Additional parameters for local testing and debugging include:

AGENT_ID: Unique identifier for the agent
SHOULD_AGENT_CHECK_IN: Determines if the agent should check in with the metrics server
START_COLLECTION_NOW: Start metric collection immediately
SAVE_LOCAL: Save metrics locally

API Rate Limiting Configuration

The agent provides the following parameters to control the rate of API requests to the Kubernetes API server:

QPS (Queries Per Second): Controls the sustainable rate of requests to the Kubernetes API. Default is 100 QPS.
Burst: Sets the maximum burst of requests allowed beyond the QPS rate. Default is 100 requests.
Timeout: Sets the timeout for individual API requests. Default is 10 seconds.

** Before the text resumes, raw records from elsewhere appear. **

(** A success result comes from a grid whose header names the column. *)
Lemma parse_success_inv now url creds source :
  status (parse_group4_questions now url creds source) = success ->
  exists header rows doc col,
    source = SourceData (Some (header :: rows)) doc
    /\ find_group4_column 0 header = Some col
    /\ parse_group4_questions now url creds source
       = let st := rows_loop doc (header :: rows) col in
         {| status := success;
            message := None;
            timestamp := now;
            sheet_url := Some url;
            group4_column_index := Some (Z.of_nat col + 1);
            total_questions := len (group4_data st);
            done_count := Some (len (done_acc st));
            todo_count := Some (len (todo_acc st));
            has_new_questions := 0 <? len (todo_acc st);
            done_questions := done_acc st;
            todo_questions := todo_acc st;
            all_questions := Some (group4_data st) |}.
Proof.
  unfold parse_group4_questions.
  destruct (negb (py_truthy (from_option PStr PNone creds))); [by cbn [status error_result]|].
  destruct source as [e|[[|header rows]|] doc]; try by cbn [status error_result].
  destruct (find_group4_column 0 header) as [col|] eqn:Hcol; [|by cbn [status error_result]].
  intros _. by exists header, rows, doc, col.
Qed.

Lemma record_at_Some doc values col i q :
  record_at doc values col i = Some q <->
  exists row cell,
    values !! i = Some row /\ row !! col = Some cell /\ strip cell <> []
    /\ q = detected_record doc col i cell.
Proof.
  unfold record_at, data_cell. split.
  - destruct (values !! i) as [row|]; [|discriminate]. cbn [mbind option_bind].
    destruct (row !! col) as [cell|] eqn:Hcell; [|discriminate]. cbn [mbind option_bind].
    case_bool_decide; [discriminate|]. intros [= <-]. by exists row, cell.
  - intros (row & cell & -> & Hcell & Hne & ->). cbn [mbind option_bind].
    rewrite Hcell. cbn [mbind option_bind]. by rewrite bool_decide_eq_false_2.
Qed.

Lemma row_numbers_sublist doc values col idxs :
  sublist (row_number <$> omap (record_at doc values col) idxs)
          ((fun i => Z.of_nat i + 1) <$> idxs).
Proof.
  induction idxs as [|i idxs IH]; [constructor|]. cbn [omap list_omap fmap list_fmap].
  destruct (record_at doc values col i) as [q|] eqn:Hq.
  - apply record_at_Some in Hq as (row & cell & _ & _ & _ & ->). by apply sublist_skip.
  - by apply sublist_cons.
Qed.

Lemma detection_trace_rows doc values col idxs :
  detection_trace doc (flat_map (calls_at doc values col) idxs).
Proof.
  induction idxs as [|i idxs IH]; [constructor|]. cbn [flat_map].
  unfold calls_at at 1.
  destruct (record_at doc values col i); [|done].
  destruct (data_cell values col i) as [cell|]; [|done]. cbv zeta.
  destruct (check_cell_strikethrough _ _ _ _) eqn:Hcheck.
  - by apply trace_formatting.
  - by apply trace_fallback.
Qed.

Lemma parse_error_inv now url creds source :
  status (parse_group4_questions now url creds source) = error ->
  exists msg, parse_group4_questions now url creds source = error_result now msg.
Proof.
  unfold parse_group4_questions.
  destruct (negb (py_truthy (from_option PStr PNone creds))); [eauto|].
  destruct source as [e|[[|header rows]|] doc]; eauto.
  destruct (find_group4_column 0 header); [discriminate|eauto].
Qed.

(** A success result carries both counts. *)
Lemma parse_success_counts now url creds source :
  let result := parse_group4_questions now url creds source in
  status result = success ->
  done_count result = Some (len (done_questions result))
  /\ todo_count result = Some (len (todo_questions result))
  /\ total_questions result = len (done_questions result) + len (todo_questions result).
Proof.
  intros result (header & rows & doc & col & _ & _ & Hr)%parse_success_inv.
  subst result. rewrite Hr.
  cbn [done_count todo_count total_questions done_questions todo_questions].
  split; [done|]. split; [done|].
  destruct (rows_loop_spec doc (header :: rows) col) as (-> & -> & -> & _).
  set (recs := omap _ _). unfold len. induction recs as [|q recs IH]; [done|].
  cbn [List.filter]. destruct (is_crossed_out q); cbn [negb length] in *; lia.
Qed.

(** C9: in a success result there is a record exactly for the data rows
    (index at least 1) whose target-column cell is in bounds and trims to a
    non-empty text; the record's text is the trimmed cell and its row number
    the grid index plus one, and no row has two records. *)
Theorem record_per_nonempty_cell now url creds source :
  status (parse_group4_questions now url creds source) = success ->
  exists values doc col qs,
    source = SourceData (Some values) doc
    /\ (values !! 0%nat) ≫= find_group4_column 0 = Some col
    /\ all_questions (parse_group4_questions now url creds source) = Some qs
    /\ (forall n t,
          (exists q, q ∈ qs /\ row_number q = n /\ text q = t) <->
          (exists i row cell,
              (1 <= i)%nat /\ values !! i = Some row /\ row !! col = Some cell
              /\ strip cell <> [] /\ n = Z.of_nat i + 1 /\ t = strip cell))
    /\ NoDup (row_number <$> qs).
Proof.
  intros (header & rows & doc & col & -> & Hcol & ->)%parse_success_inv.
  destruct (rows_loop_spec doc (header :: rows) col) as (Hg & _).
  exists (header :: rows), doc, col, (group4_data (rows_loop doc (header :: rows) col)).
  split; [done|]. split; [done|]. split; [done|]. rewrite Hg. split.
  - intros n t. split.
    + intros (q & (i & Hi & Hq)%list_elem_of_omap & <- & <-).
      apply elem_of_seq in Hi.
      apply record_at_Some in Hq as (row & cell & Hrow & Hcell & Hne & ->).
      exists i, row, cell. by repeat split; try lia.
    + intros (i & row & cell & Hi & Hrow & Hcell & Hne & -> & ->).
      exists (detected_record doc col i cell). split; [|done].
      apply list_elem_of_omap. exists i. split.
      * apply elem_of_seq. apply lookup_lt_Some in Hrow. lia.
      * apply record_at_Some. by exists row, cell.
  - eapply sublist_NoDup; [|apply row_numbers_sublist].
    apply NoDup_fmap_2_strong; [|apply NoDup_seq]. intros; lia.
Qed.

Lemma data_cell_Some (values : grid) col i cell :
  data_cell values col i = Some cell ->
  exists row, values !! i = Some row /\ row !! col = Some cell.
Proof.
  unfold data_cell. destruct (values !! i) as [row|]; [|discriminate]. eauto.
Qed.

(** The calls of a row that has a record: the inspector, the analyzer when
    the inspector answered [False], the inspector again. *)
Lemma calls_at_cell doc values col i cell :
  data_cell values col i = Some cell -> strip cell <> [] ->
  calls_at doc values col i
  = let inspected :=
      check_cell_strikethrough doc (lit "Questions") (Z.of_nat i) (Z.of_nat col) in
    InspectorCall (Z.of_nat i) (Z.of_nat col) inspected
    :: (if inspected then []
        else [AnalyzerCall cell (analyze_text_with_manual_indicators (PStr cell))])
    ++ [InspectorCall (Z.of_nat i) (Z.of_nat col) inspected].
Proof.
  intros Hcell Hne. unfold calls_at, record_at. rewrite Hcell. cbn [mbind option_bind].
  by rewrite bool_decide_eq_false_2.
Qed.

These settings can be adjusted based on your cluster size and API server capacity. For larger clusters or environments with high API server load, you may need to tune these values to prevent overwhelming the Kubernetes API server.

Example environment variable configuration:

VEGA_QPS=200
VEGA_BURST=300
VEGA_TIMEOUT=15s

Example command line configuration:

--qps=200 --burst=300 --timeout=15s

Adjusting Concurrency

To control the maximum number of concurrent metric collection operations:

helm install vega-metrics-agent ./charts/vega-metrics-agent \
  --set maxConcurrency=12

Using a Custom Values File

Create a file named custom-values.yaml with your desired configuration:

vega:
  clientId: "YOUR_CLIENT_ID"
  clientSecret: "YOUR_CLIENT_SECRET"
  orgSlug: "YOUR_ORG_SLUG"
  clusterName: "YOUR_CLUSTER_NAME"

apiRateLimiting:
  qps: 200
  burst: 300
  timeout: 15

maxConcurrency: 12

resources:
  requests:
    memory: "4Gi"
    cpu: "750m"
  limits:
    memory: "8Gi"
    cpu: "1500m"

Then install using:

helm install vega-metrics-agent ./charts/vega-metrics-agent -f custom-values.yaml

Configuring Scheduling Constraints

You can control where the agent pods are scheduled using nodeSelector, affinity, and tolerations.

Using `nodeSelector`:

To schedule the agent only on nodes with specific labels (e.g., disktype=ssd):

helm install vega-metrics-agent ./charts/vega-metrics-agent \
  --set vega.clientId=YOUR_CLIENT_ID \
  --set vega.clientSecret=YOUR_CLIENT_SECRET \
  --set vega.orgSlug=YOUR_ORG_SLUG \
  --set vega.clusterName=YOUR_CLUSTER_NAME \
  --set nodeSelector.disktype=ssd

Using `affinity`:

Affinity rules provide more advanced scheduling control. For complex affinity rules, it's recommended to use a custom values file. Here's an example snippet for custom-values.yaml:

# custom-values.yaml
affinity:
  podAntiAffinity:
    requiredDuringSchedulingIgnoredDuringExecution:
    - labelSelector:
        matchExpressions:
        - key: app
          operator: In
          values:
          - metrics-agent
      topologyKey: "kubernetes.io/hostname"

Using `tolerations`:

To allow the agent pods to be scheduled on nodes with specific taints:

helm install vega-metrics-agent ./charts/vega-metrics-agent \
  --set vega.clientId=YOUR_CLIENT_ID \
  --set vega.clientSecret=YOUR_CLIENT_SECRET \
  --set vega.orgSlug=YOUR_ORG_SLUG \
  --set vega.clusterName=YOUR_CLUSTER_NAME \
  --set tolerations[0].key="example-key" \
  --set tolerations[0].operator="Exists" \
  --set tolerations[0].effect="NoSchedule"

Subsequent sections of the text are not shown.